[Stored items]
"""

(** C26. On the kernel, [delete_one] of a capability that it may be called for
    and that has nothing to finalise (an unmapped page or page table, a copy
    of a capability that is still there, the last capability to an idle
    endpoint or notification, a reply capability without MCS, ...) succeeds
    and changes the slots only, in this way: its slot becomes empty, the
    neighbours of the slot in its derivation list are linked to each other,
    the next one inheriting the first-badged mark, and every other slot stays
    as it is; the derivation lists stay a forest. *)
Theorem delete_one_correct s ls1 l1 slot l2 ls2 c :
  mdb_forest (ctes s) (ls1 ++ (l1 ++ slot :: l2) :: ls2) -> caps_comparable (ctes s) ->
  ctes s !! slot = Some c -> exposable (capability c) = true ->
  (forall final, is_final_cap slot (ctes s) = Ok (final, ctes s) -> settles s (capability c) final) ->
  exists h, delete_one slot s = Ok (tt, s <| ctes := h |>) /\
    mdb_forest h (ls1 ++ (l1 ++ l2) :: ls2) /\ unlinked slot c (ctes s) h.
Proof.
  intros Hf Hcmp Hc Hex Hs. pose proof Hf as [H0 _].
  destruct (forest_slot _ _ _ _ _ _ Hf) as (c' & Hc' & Hnn & _). rewrite Hc in Hc'. injection Hc' as <-.
  destruct (unlink_slot_exact _ _ _ _ _ _ _ Hf Hc) as (h & Hu & Hf' & Hun).
  destruct (is_final_cap_run _ _ _ _ Hf Hcmp Hc) as [fin Hfin].
  pose proof (finalise_settled s (capability c) fin true (Hs _ Hfin) (fun _ => Hex)) as Hfc.
  exists h. split; [|done]. unfold delete_one. erewrite bind_ok by (apply get_cte_run; eauto with heap).
  rewrite is_null_cap_false by done. cbn [negb when].
  erewrite bind_ok by (by apply on_ctes_read). erewrite bind_ok by exact Hfc.
  do 2 erewrite bind_ok by reflexivity. by apply set_empty_run.
Qed.

(** ** Deleting a slot on the way *)

(** The states of a revocation: only the slots and the count of work units
    change. *)
Definition later (s : kstate) (h : gmap Z cte_t) (k : Z) : kstate :=
  s <| ctes := h |> <| ksWorkUnitsCompleted := k |>.

Lemma delete_all_settled n s ls slot c exposed h' :
  mdb_forest (ctes s) ls -> caps_comparable (ctes s) ->
  ctes s !! slot = Some c -> capability c <> cap_null_cap ->
  (forall final, is_final_cap slot (ctes s) = Ok (final, ctes s) -> settles s (capability c) final) ->
  unlink_slot slot (ctes s) = Ok (true, h') ->
  delete_all (S (S n)) slot exposed s = Ok (EXCEPTION_NONE, s <| ctes := h' |>).
Proof.
  intros Hf Hcmp Hc Hnn Hs Hu. pose proof Hf as [H0 _].
  assert (Hs0 : slot <> 0) by by eapply lookup_nonzero.
  destruct (is_final_cap_run _ _ _ _ Hf Hcmp Hc) as [fin Hfin].
  pose proof (finalise_settled s (capability c) fin false (Hs _ Hfin) ltac:(done)) as Hfc.
  assert (Hfs : finalise (S n) slot exposed s =
                Ok (mk_finaliseSlot_ret EXCEPTION_NONE true cap_null_cap, s)).
  { cbn [finalise]. erewrite bind_ok by (by apply get_cte_run).
    rewrite is_null_cap_false by done. erewrite bind_ok by (by apply on_ctes_read).
    erewrite bind_ok by exact Hfc. by erewrite bind_ok by reflexivity. }
  cbn [delete_all]. erewrite bind_ok by exact Hfs. cbn [fs_status exc_ok negb fs_success fs_cleanupInfo].
  rewrite orb_true_r. cbn [when]. by rewrite (bind_ok _ _ _ _ _ (set_empty_run s slot h' Hu)).
Qed.

(** An interrupt is waiting, as far as preemption points look. *)
Definition irq_waiting (s : kstate) : bool :=
  match target_arch with
  | RISCV64 => negb (Z.land (hw_sip (irqs s)) (Z.lor (bit SIP_STIP) (bit SIP_SEIP)) =? 0)
  | AARCH64 => false
  end.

"""

YOUR ASSIGNMENT: Copy whichever lines above contain the string "slots".

RESPONSE TO THE EXERCISE:
    and changes the slots only, in this way: its slot becomes empty, the
(** The states of a revocation: only the slots and the count of work units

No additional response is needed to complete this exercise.